Derek Leck

Personal information
- Full name: Derek Alan Leck
- Date of birth: 8 February 1937
- Place of birth: Deal, England
- Date of death: 11 July 2011 (aged 74)
- Place of death: Brighton, England
- Height: 6 ft 0 in (1.83 m)
- Position(s): Forward

Youth career
- Leyton Youth Club

Senior career*
- Years: Team / Apps / (Gls)
- 1955–1958: Millwall / 7 / (2)
- 1958–1965: Northampton Town / 246 / (45)
- 1965–1966: Brighton & Hove Albion / 30 / (0)
- 1966–1969: Hastings United
- Crawley Town
- Total:  / 283 / (47)

= Derek Leck =

English footballer

Derek Alan Leck (8 February 1937 – 11 July 2011) was an English professional footballer who played as a right half or centre forward in the Football League for Millwall, Northampton Town and Brighton & Hove Albion.

==Life and career==
Leck was born in 1937 in Deal, Kent.
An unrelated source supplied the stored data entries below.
(* ===== verification/Shutdown.v ===== *)
(** * The end of [main]: exit code and last publication

    Once [doit] returns, [main] publishes the status once more and exits 0
    (lines 535-539). The last transitions of a run are not all announced
    where they happen (the log service is marked Stopping by the last step
    of an iteration, lines 440-443, without [announce]); the [announce] of
    line 538 is what brings the file up to date. This file shows that,
    with no failed write of the status file, the file [main] leaves always
    shows the final globals, and that a SIGTERM can always end a normal
    start in this way.

    The invariant is [nofault]: the status file's fault oracle is empty.
    No operation of the supervisor adds a fault, and neither does a move of
    the world other than [MvStatusFault]. *)

From S2P Require Import Prelude Status Os Launch Service Reaper Controller Loop Invariant Scenario Liveness Main Exit Publish.

Open Scope Z_scope.

Module Shutdown.
Import Status Os Launch Service Reaper Controller Loop Invariant Scenario Liveness Main Exit Publish.

(** No write of the status file will fail. *)
Definition nofault (o : os) : Prop := os_statusfault o = [].

(** A move of the world that does not make a status write fail. *)
Definition no_status_fault (mv : env_move) : bool :=
  if mv is MvStatusFault _ then false else true.

(** ** Nothing the supervisor does adds a fault *)

Lemma nf_keeps {A} (m : ST os A) : keeps_os os_statusfault m -> forall o, nofault o -> nofault (exec m o).
Proof. intros H o Ho. unfold nofault in *. by rewrite H. Qed.

Lemma nf_seek : forall o, nofault o -> nofault (exec seek_begin o).
Proof. intros o Ho. unfold nofault, exec, seek_begin in *. by rewrite Ho. Qed.
Lemma nf_write b : forall o, nofault o -> nofault (exec (write_status b) o).
Proof. intros o Ho. unfold nofault, exec, write_status in *. by rewrite Ho. Qed.
Lemma nf_warn m : forall o, nofault o -> nofault (exec (strerr_warn m) o).
Proof. apply nf_keeps. os_prim. Qed.
Lemma nf_fork a ss r : forall o, nofault o -> nofault (exec (sys_fork a ss r) o).
Proof. apply nf_keeps. unfold sys_fork. os_prim. Qed.
Lemma nf_sleep n : forall o, nofault o -> nofault (exec (deepsleep n) o).
Proof. apply nf_keeps. os_prim. Qed.
Lemma nf_trigger : forall o, nofault o -> nofault (exec trigger o).
Proof. apply nf_keeps. os_prim. Qed.
Lemma nf_isexec p : forall o, nofault o -> nofault (exec (stat_isexec p) o).
Proof. apply nf_keeps. unfold stat_isexec. os_prim. Qed.
Lemma nf_exists p : forall o, nofault o -> nofault (exec (stat_exists p) o).
Proof. apply nf_keeps. unfold stat_exists. os_prim. Qed.
Lemma nf_now : forall o, nofault o -> nofault (exec taia_now o).
Proof. apply nf_keeps. unfold taia_now. os_prim. Qed.
Lemma nf_kill t sg : forall o, nofault o -> nofault (exec (sys_kill t sg) o).
Proof. apply nf_keeps. os_prim. Qed.
Lemma nf_drain : forall o, nofault o -> nofault (exec drain_selfpipe o).
Proof. apply nf_keeps. unfold drain_selfpipe. os_prim. Qed.
Lemma nf_gets {A} (f : os -> A) : forall o, nofault o -> nofault (exec (st_gets f) o).
Proof. apply nf_keeps. os_prim. Qed.
Lemma nf_read : forall o, nofault o -> nofault (exec read_control o).
Proof. apply nf_keeps. unfold read_control. os_prim. Qed.
Lemma nf_truncate : forall o, nofault o -> nofault (exec truncate_status o).
Proof. apply nf_keeps. unfold truncate_status. os_prim. Qed.
Lemma nf_nlink : forall o, nofault o -> nofault (exec fstat_control_nlink o).
Proof. apply nf_gets. Qed.
Lemma nf_waitpid P : forall o, nofault o -> nofault (exec (waitpid_where P) o).
Proof.
  apply nf_keeps. intros o. unfold exec, waitpid_where.
  destruct (find_zombie P (os_procs o)) as [[]|]; [done|]. by case_decide.
Qed.
Lemma nf_waitpid_group a : forall o, nofault o -> nofault (exec (waitpid_group a) o).
Proof. intros o. apply (nf_waitpid _ o). Qed.

Create HintDb nofault discriminated.
#[export] Hint Constants Opaque : nofault.
#[export] Hint Resolve nf_seek nf_write nf_warn nf_fork nf_sleep nf_trigger nf_isexec nf_exists
  nf_now nf_kill nf_drain nf_gets nf_read nf_truncate nf_nlink nf_waitpid nf_waitpid_group
  preserves_ret : nofault.

Ltac nf_solve :=
  code_split;
  repeat match goal with
  | |- preserves _ (sys _) => apply preserves_sys
  | |- preserves _ (gets_sup _) => apply preserves_sup_op, keeps_os_gets
  | |- preserves _ (get_svc _) => apply preserves_sup_op, keeps_os_gets
  | |- preserves _ (modify_sup _) => apply preserves_sup_op, keeps_os_modify
  | |- preserves _ (upd_svc _ _) => apply preserves_sup_op, keeps_os_upd
  end; eauto with nofault.

Abbreviation NF := (fun w => nofault (w_os w)).

Lemma nf_announce : preserves NF announce.
Proof. unfold announce. nf_solve. Qed.
#[export] Hint Resolve nf_announce : nofault.
Lemma nf_forkexecve svc argv fd : preserves NF (forkexecve svc argv fd).
Proof. unfold forkexecve. nf_solve. Qed.
#[export] Hint Resolve nf_forkexecve : nofault.
Lemma nf_pidchange i n c p : preserves NF (pidchange i n c p).
Proof. unfold pidchange, notify. nf_solve. Qed.
#[export] Hint Resolve nf_pidchange : nofault.
Lemma nf_trystart i : preserves NF (trystart i).
Proof. unfold trystart, trystart_launch. nf_solve. Qed.
Lemma nf_trystop i : preserves NF (trystop i).
Proof. unfold trystop. nf_solve. Qed.
Lemma nf_killsvc i g sg : preserves NF (killsvc i g sg).
Proof. unfold killsvc. nf_solve. Qed.
#[export] Hint Resolve nf_trystart nf_trystop nf_killsvc : nofault.
Lemma nf_stopsvc i g : preserves NF (stopsvc i g).
Proof. unfold stopsvc. nf_solve. Qed.
#[export] Hint Resolve nf_stopsvc : nofault.


Lemma nf_reaper_body : preserves NF reaper_body.
Proof.
  unfold reaper_body, reaper_wait_group, reaper_dispatch, reaper_handle, reaper_exit,
    reaper_classify, reaper_notify, reaper_decide, wait_nohang. nf_solve.
Qed.

Lemma nf_reaper_loop n : preserves NF (reaper_loop n).
Proof.
  induction n as [|n IH]; simpl; [apply preserves_ret|].
  apply preserves_bind; [apply nf_reaper_body | intros []; [exact IH | apply preserves_ret]].
Qed.

Lemma nf_reaper : preserves NF reaper.
Proof. intros w. apply nf_reaper_loop. Qed.

Lemma nf_command c st : preserves NF (command c st).
Proof. destruct c as [[] [] [] [] [] [] [] []]; unfold command; simpl; nf_solve. Qed.

Lemma nf_controller_loop n st : preserves NF (controller_loop n st).
Proof.
  revert st. induction n as [|n IH]; intros st; simpl; [apply preserves_ret|].
  apply preserves_bind; [nf_solve|]. intros [c|]; [|apply preserves_ret].
  apply preserves_bind; [apply nf_command | done].
Qed.

Lemma nf_controller : preserves NF controller.
Proof. intros w. apply nf_controller_loop. Qed.
#[export] Hint Resolve nf_reaper nf_controller : nofault.

Lemma nf_doit_iter : preserves NF doit_iter.
Proof. unfold doit_iter, check_control, stop_log_if_exiting. nf_solve. Qed.

Lemma nf_supervise_start su dir : preserves NF (supervise_start su dir).
Proof. unfold supervise_start, or_die, die. nf_solve. Qed.

(** ** Nor does the world, but by [MvStatusFault] *)

Lemma nf_move mv o : no_status_fault mv = true -> nofault o -> nofault (apply_move mv o).
Proof.
  unfold nofault. intros Hm Ho. destruct mv; try discriminate; cbn [apply_move];
    repeat case_match; try exact Ho;
    revert Ho; destruct o; cbn; unfold terminate, ttystop, resume, write_control, write_selfpipe,
      trigger, st_modify, exec, mbind, st_bind; cbn; done.
Qed.

Lemma nf_moves mvs o :
  Forall (fun mv => no_status_fault mv = true) mvs -> nofault o -> nofault (apply_moves mvs o).
Proof.
  unfold apply_moves. revert o. induction mvs as [|mv mvs IH]; intros o Hf Ho; [done|].
  inversion Hf; subst. cbn [foldl]. apply IH; [done | by apply nf_move].
Qed.

Lemma nf_doit_loop sched w :
  Forall (Forall (fun mv => no_status_fault mv = true)) sched -> NF w -> NF (exec (doit_loop sched) w).
Proof.
  revert w. induction sched as [|mvs sched IH]; intros w Hs Hw; cbn [doit_loop];
    autorewrite with sv_run; destruct (doit_done (id (w_sup w))); autorewrite with sv_run; try exact Hw.
  inversion Hs; subst. apply IH; [done|]. apply nf_doit_iter. by apply nf_moves.
Qed.

(** ** The last publication *)

(** With no fault left, [announce] makes the file show the globals. *)
Lemma sync_announce_nofault w : nofault (w_os w) -> in_sync (exec announce w).
Proof.
  destruct w as [s o]. unfold nofault. intros Hq. unfold announce, sys, gets_sup, seek_begin, write_status.
  st_unfold. destruct o; cbn -[status_bytes] in *. subst.
  cbn -[status_bytes]. rewrite decide_False by lia. st_unfold. cbn -[status_bytes].
  case_bool_decide; st_unfold; cbn -[status_bytes]; [lia|].
  unfold in_sync, overwrite. cbn -[status_bytes]. rewrite firstn_all. apply take_app_length.
Qed.

(** When start-up has reached [doit] and [doit] returns, [main] ends by
    publishing the globals it leaves (line 538). *)
Lemma main_last_announce a dir su sched w :
  setup_ok su = true -> eval (supervise_start su dir) w = None -> NF w ->
  Forall (Forall (fun mv => no_status_fault mv = true)) sched ->
  eval (supervise_main [a; dir] su sched) w = Some 0 ->
  in_sync (exec (supervise_main [a; dir] su sched) w).
Proof.
  unfold setup_ok. intros Hsu Hst Hw Hs. repeat rewrite andb_true_iff in Hsu.
  unfold supervise_main, or_die. destruct Hsu as (((((-> & ->) & ->) & ->) & ->) & ->).
  rewrite eval_bind, exec_bind, Hst. unfold doit_enter.
  set (w1 := exec announce (exec (supervise_start su dir) w)).
  assert (H1 : NF w1) by (apply nf_announce, nf_supervise_start, Hw).
  rewrite eval_bind, exec_bind. fold w1. rewrite eval_bind, exec_bind.
  pose proof (nf_doit_loop sched w1 Hs H1) as H2.
  destruct (eval (doit_loop sched) w1); autorewrite with sv_run; [|discriminate].
  intros _. by apply sync_announce_nofault.
Qed.

(** C8: the end of [main] after a SIGTERM. When the setup calls succeed,
    there is no "orphanage" file, start-up reaches [doit] and no write of
    the status file fails: some schedule of the world made only of a
    SIGTERM and exits of the supervisor's children makes [main] exit 0;
    and on every schedule (without status-write faults) on which [main]
    exits 0, the status file it leaves decodes to exactly the final
    globals, the transitions [doit] did not announce included: line 538
    publishes them. *)
Theorem main_sigterm_exit_published o0 su dir :
  fresh_os o0 -> nofault o0 -> setup_ok su = true -> file_kind o0 "orphanage" = FMissing ->
  eval (supervise_start su dir) (mk_world sup_init o0) = None ->
  (exists sched, Forall (Forall (fun mv => exit_or_term mv = true)) sched /\
     eval (supervise_main ["supervise"; dir] su sched) (mk_world sup_init o0) = Some 0) /\
  (forall sched, Forall (Forall (fun mv => no_status_fault mv = true)) sched ->
     eval (supervise_main ["supervise"; dir] su sched) (mk_world sup_init o0) = Some 0 ->
     let wf := exec (supervise_main ["supervise"; dir] su sched) (mk_world sup_init o0) in
     read_status (os_statusfile (w_os wf)) (logpipe (w_sup wf)) = Some (abs_status (w_sup wf))).
Proof.
  intros Hf Hn Hsu Ho Hs. split; [by apply main_sigterm_schedule|].
  intros sched Hm He wf. apply in_sync_read. by apply main_last_announce.
Qed.

(** A service directory with a "log" script: at the end of a run the log
    service's last transition is made by [stop_log_if_exiting]. *)
Definition ex_shutdown_os : os := set_os_files (<["log" := FReg true]> (os_files ex_os)) ex_os.

Lemma main_sigterm_exit_published_witness :
  fresh_os ex_shutdown_os /\ nofault ex_shutdown_os /\ setup_ok ex_setup = true /\
  file_kind ex_shutdown_os "orphanage" = FMissing /\
  eval (supervise_start ex_setup "/service/x") (mk_world sup_init ex_shutdown_os) = None /\
  exists sched, Forall (Forall (fun mv => exit_or_term mv = true)) sched /\
    eval (supervise_main ["supervise"; "/service/x"] ex_setup sched) (mk_world sup_init ex_shutdown_os)
      = Some 0.
Proof.
  assert (H1 : fresh_os ex_shutdown_os) by (split; [reflexivity | split; [simpl; lia | reflexivity]]).
  assert (H2 : nofault ex_shutdown_os) by reflexivity.
  assert (H3 : setup_ok ex_setup = true) by reflexivity.
  assert (H4 : file_kind ex_shutdown_os "orphanage" = FMissing) by (vm_compute; reflexivity).
  assert (H5 : eval (supervise_start ex_setup "/service/x") (mk_world sup_init ex_shutdown_os) = None)
    by (vm_compute; reflexivity).
  do 5 (split; [assumption|]).
  exact (proj1 (main_sigterm_exit_published ex_shutdown_os ex_setup "/service/x" H1 H2 H3 H4 H5)).
Defined.

(** Line 538 is needed: in the run of [ex_shutdown_os] where SIGTERM
    arrives, the log service (pid 100) exits first (it is not restarted,
    [flagexit] being set, and stays Running without a process), then the
    main service (pid 101) exits, the last step of that iteration marks
    the log service Stopping without announcing it and [doit] returns:
    before line 538 the status file still shows the log service Running. *)
Definition ex_shutdown_sched : list (list env_move) := [[MvTerm]; [MvExit 100 0]; [MvExit 101 0]].

Example doit_end_unpublished :
  let w0 := exec doit_enter (exec (supervise_start ex_setup "/service/x") (mk_world sup_init ex_shutdown_os)) in
  eval (doit_loop ex_shutdown_sched) w0 = true /\ ~ in_sync (exec (doit_loop ex_shutdown_sched) w0).
Proof.
  split; [vm_compute; reflexivity|]. intros H. unfold in_sync in H.
  apply (f_equal (fun l => nth 38 l 0)) in H. vm_compute in H. discriminate H.
Qed.

End Shutdown.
He joined Millwall from Leyton Youth Club and turned professional in 1955, but played little, and moved on to Fourth Division club Northampton Town in 1958. Converted from centre forward to wing half, he became a regular in the Northampton side that gained three promotions in the next six seasons to reach the First Division for the 1965–66 Football League season. After 268 appearances in all competitions, he left the club in November 1965 for Brighton & Hove Albion where his league career ended prematurely because of injury. He played on for non-league clubs Hastings United and Crawley Town, and worked as a baker in the Sussex area, where he remained until his death from cancer in Brighton in 2011 at the age of 74.